El estudio, difundido por la entidad empresaria, indica que pese al retroceso interanual, en la comparación mensual desestacionalizada se observó una mejora del 1,2% respecto de abril, lo que sugiere una recuperación parcial y de corto plazo en el nivel de actividad comercial.
CAME atribuyó el comportamiento del consumo a una transformación en la estructura de demanda, señalando que la caída del poder adquisitivo impulsó un corrimiento hacia bienes esenciales. En ese sentido, precisó que los rubros vinculados a la canasta básica lograron sostener sus niveles de ventas, mientras que los bienes no esenciales fueron los más afectados por la retracción del gasto.
El informe también advierte que la dinámica comercial estuvo sostenida en parte por herramientas de financiamiento, promociones agresivas y eventos de comercio electrónico, aunque este impulso no alcanzó para revertir la tendencia general negativa. A esto se suma el impacto de los costos operativos y las tarifas, que redujeron márgenes de rentabilidad en el sector.
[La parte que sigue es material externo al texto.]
Lemma sum_axis_nonneg (k : nat) (a : ndarray) :
  Forall nonneg_or_nan (data a) -> Forall nonneg_or_nan (data (sum_axis k a)).
Proof.
  unfold sum_axis. simpl. intros H.
  apply Forall_forall. intros x Hx.
  apply in_flat_map in Hx. destruct Hx as [ o [ _ Hx ] ].
  apply in_map_iff in Hx. destruct Hx as [ i [ Hx _ ] ].
  subst x. apply sum_nonneg.
  apply Forall_forall. intros y Hy.
  apply in_map_iff in Hy. destruct Hy as [ j [ Hy _ ] ].
  subst y. apply nth_nonneg. exact H.
Qed.

Lemma sum_axes_nonneg (axes : list nat) (a : ndarray) :
  Forall nonneg_or_nan (data a) -> Forall nonneg_or_nan (data (sum_axes axes a)).
Proof.
  unfold sum_axes. generalize (rev (seq 0 (length (shape a)))). intros ks.
  revert a. induction ks as [ | k ks IH ]; intros a H; simpl; [ exact H | ].
  apply IH. destruct (existsb (Nat.eqb k) axes); [ | exact H ].
  apply sum_axis_nonneg. exact H.
Qed.

Lemma div_of_nat_nonneg (x : float) (n : nat) :
  nonneg_or_nan x -> nonneg_or_nan (div x (of_nat n)).
Proof.
  destruct x as [ r | ]; simpl; [ | intros; exact I ].
  intros Hr. destruct (Req_dec_T (INR n) 0) as [ _ | Hn ]; simpl; [ exact I | ].
  apply Rle_mult_inv_pos; [ exact Hr | ].
  pose proof (pos_INR n). lra.
Qed.

Lemma divide_scalar_nonneg (a : ndarray) (n : nat) :
  Forall nonneg_or_nan (data a) ->
  Forall nonneg_or_nan (data (divide_scalar a (of_nat n))).
Proof.
  unfold divide_scalar. simpl. intros H.
  induction H as [ | x l Hx Hl IH ]; simpl; constructor; [ | exact IH ].
  apply div_of_nat_nonneg. exact Hx.
Qed.

Lemma mean_nonneg (a : ndarray) (axis : axis_arg) (r : ndarray) :
  Forall nonneg_or_nan (data a) -> mean a axis = Ok r ->
  Forall nonneg_or_nan (data r).
Proof.
  intros H. destruct axis as [ | k | ks ]; simpl.
  - intros E. injection E as E. subst r. simpl.
    constructor; [ | constructor ].
    apply div_of_nat_nonneg, sum_nonneg. exact H.
  - destruct (normalize_axis (length (shape a)) k) as [ i | e ]; simpl; [ | discriminate ].
    intros E. injection E as E. subst r.
    apply divide_scalar_nonneg, sum_axis_nonneg. exact H.
  - destruct (mapM (normalize_axis (length (shape a))) ks) as [ axes | e ]; simpl;
      [ | discriminate ].
    destruct (has_dup axes); [ discriminate | ].
    intros E. injection E as E. subst r.
    apply divide_scalar_nonneg, sum_axes_nonneg. exact H.
Qed.

Lemma square_data_nonneg (a : ndarray) : Forall nonneg_or_nan (data (square a)).
Proof.
  unfold square. simpl. induction (data a) as [ | x l IH ]; simpl; constructor.
  - apply square_nonneg.
  - exact IH.
Qed.

End Sign.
En cuanto a la percepción de los comerciantes, el 48,2% señaló estabilidad interanual, aunque con una baja de 5,1 puntos respecto del mes anterior. Sobre las expectativas, el 38,8% anticipó una mejora, el 48,4% prevé estabilidad y el 12,8% espera un deterioro del escenario económico.
Respecto a la inversión, el relevamiento muestra un clima de cautela: el 59,4% de los encuestados consideró el contexto desfavorable para invertir, mientras que solo el 12,5% lo evaluó como oportuno.
En paralelo, las ventas online de comercios físicos crecieron 15,2% interanual y 3,7% mensual, aunque sin compensar la caída general del canal tradicional.
Desempeño por rubros
El comportamiento sectorial fue heterogéneo. Entre los pocos segmentos con resultados positivos se destacó Farmacia, con una suba del 8,2% interanual. También mostraron incrementos Perfumería (+2,3%) y Alimentos y bebidas (+0,2%).
En el extremo contrario, el rubro más afectado fue Bazar, decoración y muebles, con una caída del 8,9%, seguido por Textil e indumentaria (-5,2%).
Otros sectores mostraron variaciones mixtas: Calzado y marroquinería retrocedió levemente, mientras que Ferretería y materiales de construcción se mantuvo estable en la comparación interanual.
En síntesis, el informe de CAME refleja un escenario de consumo todavía contractivo, con señales puntuales de recuperación mensual que no logran consolidar un cambio de tendencia en el corto plazo.